The CVE-2025-31899 vulnerability allows an attacker to inject malicious code into a website using the wpshopee Awesome Logos plugin, which can lead to Reflected Cross-Site Scripting (XSS) attacks. This means an attacker can trick a user into clicking a link that executes malicious code on the website.
This vulnerability is a problem because it can allow attackers to steal user data, take control of user sessions, or perform other malicious actions on the affected website. The severity score of 7.1 indicates that this is a significant threat that should be addressed promptly.
This vulnerability allows an attacker to inject malicious code into a website using the MediaView component, which can lead to Reflected Cross-Site Scripting (XSS) attacks. This means an attacker can trick a user into clicking a link or visiting a website that executes the malicious code, potentially stealing sensitive information or taking control of the user's session.
This vulnerability is a problem because it can be used to steal user data, hijack user sessions, or spread malware, which can lead to financial loss, identity theft, or other serious consequences. The severity score of 7.1 indicates that this is a significant vulnerability that should be addressed promptly.

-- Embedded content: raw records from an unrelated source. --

(** * The dam (checkers) rules engine of [server.js]

    A shallow embedding of the game logic of [src/server.js] (the complete
    engine) and of [src/unnamed/part_000] (its predecessor), followed by
    the properties the specification states about them.

    The functions keep their names and the order of their tests.  A call
    yields a value or a [TypeError].  [applyMove] changes the game in
    place: it yields the game it leaves together with the way the call
    ended.

    [from] and [to] arrive from a client.  The engine comes first for
    payloads whose [row] and [col] are integers or are missing, where the
    squares it computes are pairs of integers; the module [Raw] then
    follows it on numbers and strings alike, with the conversions of
    JavaScript, and the two are shown to coincide on integers and missing
    fields ([raw_isValidMove], [raw_applyMove], [raw_makeMove]).  What is stated of [isValidMove],
    [applyMove] and [makeMove] without the prefix [Raw] is stated of
    requests of the first kind.

    The object [rooms] and the five socket handlers follow in the module
    [Session]: a handler takes the state of the server and yields the state
    it leaves together with what it sends. *)

From Stdlib Require Import ZArith Bool List Lia Ascii.
From stdpp Require Import base option list strings gmap pretty.

Local Open Scope Z_scope.

(** ** JavaScript values that occur in the engine *)

(** The four strings stored in the board: ["b"], ["w"], ["B"], ["W"].
    Player colours are the strings ["w"] and ["b"]. *)
Inductive sym : Set := Sb | Sw | SB | SW.

#[global] Instance sym_eq_dec : EqDecision sym.
Proof. solve_decision. Defined.

(** [s.toLowerCase()] *)
Definition toLowerCase (s : sym) : sym :=
  match s with
  | Sb | SB => Sb
  | Sw | SW => Sw
  end.

(** [s.toUpperCase()] *)
Definition toUpperCase (s : sym) : sym :=
  match s with
  | Sb | SB => SB
  | Sw | SW => SW
  end.

(** A board cell is [null] or one of the four strings. *)
Inductive cell : Set := Null | Str (s : sym).

#[global] Instance cell_eq_dec : EqDecision cell.
Proof. solve_decision. Defined.

(** The value of [game.status]. *)
Inductive Status : Set := waiting | playing | finished.

#[global] Instance Status_eq_dec : EqDecision Status.
Proof. solve_decision. Defined.

(** A [row] or [col] field of a payload that is an integer, or [undefined]
    when the field is absent.  (A client can also send a string or any
    other value: those are the values of [Raw.value] below.) *)
Inductive coord : Set := Int (z : Z) | Missing.

#[global] Instance coord_eq_dec : EqDecision coord.
Proof. solve_decision. Defined.

Coercion Int : Z >-> coord.

(** [{ row, col }] *)
Record Pos : Set := mkPos { row : coord; col : coord }.

#[global] Instance Pos_eq_dec : EqDecision Pos.
Proof. solve_decision. Defined.

(** [a === b] on coordinates ([undefined === undefined] is true). *)
Definition strictEq (a b : coord) : bool := bool_decide (a = b).

(** [a < n] and [a >= n] for a number [n]: [undefined] becomes [NaN], and
    every comparison with [NaN] is false. *)
Definition jsLt (a : coord) (n : Z) : bool :=
  match a with Int z => bool_decide (z < n) | Missing => false end.

Definition jsGe (a : coord) (n : Z) : bool :=
  match a with Int z => bool_decide (n ≤ z) | Missing => false end.

(** ** Results of a call *)

(** A call returns a value, throws a [TypeError] (a property read on
    [undefined] or [null]), or is cut off when the fuel of a
    [while (true)] loop runs out. *)
Inductive res (A : Type) : Type :=
  | Ok (a : A)
  | TypeError
  | OutOfFuel.

Arguments Ok {A} a.
Arguments TypeError {A}.
Arguments OutOfFuel {A}.

#[global] Instance res_ret : MRet res := λ A a, Ok a.
#[global] Instance res_bind : MBind res := λ A B f m,
  match m with
  | Ok a => f a
  | TypeError => TypeError
  | OutOfFuel => OutOfFuel
  end.

(** A loop whose body either leaves with [true] ([return true], or
    [found = true; break]) or goes on to the next element. *)
Fixpoint anyM {A : Type} (f : A → res bool) (l : list A) : res bool :=
  match l with
  | [] => Ok false
  | x :: l' =>
      r ← f x;
      if (r : bool) then Ok true else anyM f l'
  end.

(** ** The board *)

(** [board] is an array of eight rows, and no statement of the program adds
    or removes a row: [board[r]] is a row exactly when [0 <= r < 8].  A row
    is a JavaScript array, that is an object from integer keys to values;
    [createInitialBoard] fills the keys 0 to 7, and an assignment
    [board[r][c] = v] sets key [c] whatever integer [c] is.  The board is
    the finite map from the pairs (row, key) to their cells; a pair that is
    not in the map reads as [undefined]. *)
Abbreviation Board := (gmap (Z * Z) cell).

Definition hasRow (r : Z) : bool := bool_decide (0 ≤ r < 8).

(** [board[r]] for a key that is an integer or [undefined]: the row as a
    function from such a key to the value read ([None] is [undefined]), or
    [None] when [board[r]] is [undefined].  (Keys that are strings are
    looked up by [Raw.get].) *)
Definition rowAt (board : Board) (r : coord) : option (coord → option cell) :=
  match r with
  | Int zr =>
      if hasRow zr
      then Some (λ c, match c with Int zc => board !! (zr, zc) | Missing => None end)
      else None
  | Missing => None
  end.

(** [board[r][c]]: a [TypeError] when [board[r]] is [undefined]. *)
Definition get (board : Board) (r c : coord) : res (option cell) :=
  match rowAt board r with
  | Some cells => Ok (cells c)
  | None => TypeError
  end.

(** [board[r]?.[c]] *)
Definition getOpt (board : Board) (r c : coord) : option cell :=
  match rowAt board r with
  | Some cells => cells c
  | None => None
  end.

(** [board[r][c] = v]: a [TypeError] when [board[r]] is [undefined]. *)
Definition setCell (board : Board) (r c : Z) (v : cell) : res Board :=
  if hasRow r then Ok (<[(r, c) := v]> board) else TypeError.
(** X14. The timed-quiet request on a full mask, in any state of a run,
    never replies: a duration text that does not parse is raised as
    [ValueError] with nothing issued, and a failure of the quiet request is
    raised to the requester. With the integer duration 0 a successful quiet
    books no reversal; with another integer it books one for that many
    seconds. *)
Theorem timedquiet_raises_and_books (file : option (list Later)) (dt : option Z)
    (ops : list Op) (channel target : string) :
  let s := run ops (booted file dt) in
  let k := (Some target, channel, "-q")%string in
  let args := [("channel", Some channel); ("target", Some target)]%string in
  let s1 := set_outbox (outbox s ++ [issue_request "ircop.quiet" args]) s in
  contains "!" target = true -> contains "@" target = true ->
  (forall str, calendar_parse str = None ->
     on_request_ircadmin_timedquiet channel target (DurStr str) s
     = (Raise (ValueError "I don't understand when you want me to do that"), s))
  /\ (forall n e, transport_answer "ircop.quiet" args = Raise e ->
     on_request_ircadmin_timedquiet channel target (DurInt n) s = (Raise e, s1))
  /\ (transport_answer "ircop.quiet" args = Ok tt ->
     on_request_ircadmin_timedquiet channel target (DurInt 0) s = (Ok tt, s1))
  /\ (forall n, transport_answer "ircop.quiet" args = Ok tt -> n <> 0%Z ->
     on_request_ircadmin_timedquiet channel target (DurInt n) s
     = (Ok tt, scheduled n k s1)).
Proof.
  intros s k args s1 H1 H2. pose proof (Inv_reachable file dt ops) as I. fold s in I.
  pose proof (inv_consistent s I) as C.
  assert (E : forall n,
            on_request_ircadmin_timedquiet channel target (DurInt n) s
            = match _do_moderequest channel "q" target (Some n) s with
              | (Ok (Ok _), s') => (Ok tt, s')
              | (Ok (Raise e), s') => (Raise e, s')
              | (Raise e, s') => (Raise e, s')
              end).
  { intros n. unfold on_request_ircadmin_timedquiet.
    unfold bind at 1, ret at 1. unfold bind at 1.
    rewrite _nick_to_hostmask_mask by done. unfold bind.
    by destruct (_do_moderequest channel "q" target (Some n) s) as [[[[]|e]|e] s']. }
  split_and!.
  - intros str Hp. unfold on_request_ircadmin_timedquiet, parse_time. by rewrite Hp.
  - intros n e Ha. rewrite E, (_do_moderequest_quiet channel target (Some n) s C).
    fold args. by rewrite Ha.
  - intros Ha. rewrite E, (_do_moderequest_quiet channel target (Some 0%Z) s C).
    fold args. by rewrite Ha.
  - intros n Ha Hn. rewrite E, (_do_moderequest_quiet channel target (Some n) s C).
    fold args. rewrite Ha. cbn [truthy_num].
    assert (Hz : negb (n =? 0)%Z = true) by (apply negb_true_iff, Z.eqb_neq; done).
    by rewrite Hz.
Qed.
Lemma init_row_costs (P : Z → Prop) (items : dict Z Z) (row : gmap string Z) :
  (∀ k c, row !! k = Some c → P c) →
  (∀ i c, (i, c) ∈ items → P c) →
  ∀ k c, foldl (λ row kv, <[name := kv.2]> row) row items !! k = Some c → P c.
Proof.
  revert row. induction items as [|[i0 c0] items IH]; intros row Hrow Hitems; simpl; [done|].
  apply IH.
  - intros k c. destruct (decide (name = k)) as [->|].
    + rewrite lookup_insert_eq. intros [= <-]. apply (Hitems i0). apply list_elem_of_here.
    + rewrite lookup_insert_ne by done. apply Hrow.
  - intros i c Hin. apply (Hitems i). by apply list_elem_of_further.
Qed.

Lemma init_rows_fold (P : gmap string Z → Prop) (cost_D : dict string (dict Z Z)) (acc : table) :
  (∀ d row, acc !! d = Some row → P row) →
  (∀ nb items, (nb, items) ∈ cost_D → P (Router.init_row name items)) →
  ∀ d row,
    foldl (λ tbl nv, <[nv.1 := Router.init_row name nv.2]> tbl) acc cost_D !! d = Some row →
    P row.
Proof.
  revert acc. induction cost_D as [|[nb items] cost_D IH]; intros acc Hacc Hrows; simpl; [done|].
  apply IH.
  - intros d row. destruct (decide (nb = d)) as [->|].
    + rewrite lookup_insert_eq. intros [= <-]. apply (Hrows d). apply list_elem_of_here.
    + rewrite lookup_insert_ne by done. apply Hacc.
  - intros nb' items' Hin. apply (Hrows nb'). by apply list_elem_of_further.
Qed.

Lemma init_rows_dom (cost_D : dict string (dict Z Z)) (acc : table) k :
  k ∈ dict_keys cost_D ∨ is_Some (acc !! k) →
  is_Some (foldl (λ tbl nv, <[nv.1 := Router.init_row name nv.2]> tbl) acc cost_D !! k).
Proof.
  revert acc. induction cost_D as [|[nb items] cost_D IH]; intros acc [Hk|Hk]; simpl.
  - by apply not_elem_of_nil in Hk.
  - done.
  - apply IH. unfold dict_keys in Hk. rewrite fmap_cons in Hk. simpl in Hk.
    apply elem_of_cons in Hk as [->|Hk]; [right; by rewrite lookup_insert_eq|by left].
  - apply IH. right. destruct (decide (nb = k)) as [->|]; [by rewrite lookup_insert_eq|].
    by rewrite lookup_insert_ne.
Qed.

Lemma init_rows_have_self cost_D q :
  has_interfaces cost_D → rows_have_self name (Router.rt_tbl_D (Router.init name cost_D q)).
Proof.
  intros Hi. simpl. apply rows_have_self_insert; [|rewrite lookup_singleton_eq; eauto].
  intros d row. apply (init_rows_fold (λ row, is_Some (row !! name))); [done|].
  intros nb items Hin. apply init_row_self. right. by apply (Hi nb).
Qed.

Lemma init_neighbor_rows cost_D q nb :
  nb ∈ dict_keys cost_D →
  is_Some (Router.rt_tbl_D (Router.init name cost_D q) !! nb).
Proof.
  intros Hnb. simpl. destruct (decide (name = nb)) as [->|]; [by rewrite lookup_insert_eq|].
  rewrite lookup_insert_ne by done. apply init_rows_dom. by left.
Qed.

Lemma init_nonneg cost_D q :
  link_costs (λ c, 0 ≤ c) cost_D → nonneg (Router.rt_tbl_D (Router.init name cost_D q)).
Proof.
  intros Hc. simpl. apply nonneg_insert.
  - intros d k c. unfold entry.
    destruct (foldl _ _ _ !! d) as [row|] eqn:Hrow; [simpl|done]. revert k c.
    revert d row Hrow.
    apply (init_rows_fold (λ row, ∀ k c, row !! k = Some c → 0 ≤ c)); [done|].
    intros nb items Hin k c. apply (init_row_costs (λ c, 0 ≤ c)); [done|].
    intros i c' Hi. by apply (Hc nb items i).
  - intros k c [-> <-]%lookup_singleton_Some. lia.
Qed.

Lemma init_self_zero cost_D q :
  entry (Router.rt_tbl_D (Router.init name cost_D q)) name name = Some 0.
Proof. simpl. rewrite entry_insert, decide_True by done. by rewrite lookup_singleton_eq. Qed.

End init.

(** ** The properties of the merge *)

(** Splits the membership in a list that is written out. *)
Ltac list_cases :=
  repeat match goal with
    | H : _ ∈ [] |- _ => by apply not_elem_of_nil in H
    | H : _ ∈ _ :: _ |- _ => apply elem_of_cons in H as [H|H]; simplify_eq
    end.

The CVE-2025-31896 vulnerability allows unauthorized access to the GetBookingsWP plugin due to missing authorization, enabling exploitation of incorrectly configured access control security levels.
This vulnerability is a problem because it can be used by attackers to gain unauthorized access to sensitive information or perform malicious actions, potentially compromising the security and integrity of the affected system.
The CVE-2025-31893 vulnerability allows an attacker to inject malicious code into web pages generated by the Botnet Attack Blocker, specifically through a type of attack known as Stored Cross-site Scripting (XSS). This means that an attacker can store malicious scripts on the targeted web application, which are then executed by the application, potentially leading to unauthorized actions.
This vulnerability is a problem because it enables attackers to execute malicious scripts on the web application, potentially allowing them to steal sensitive information, take control of user sessions, or perform other malicious activities. The fact that it is a Stored XSS vulnerability makes it particularly concerning, as the malicious scripts can be stored on the application and executed repeatedly, affecting multiple users.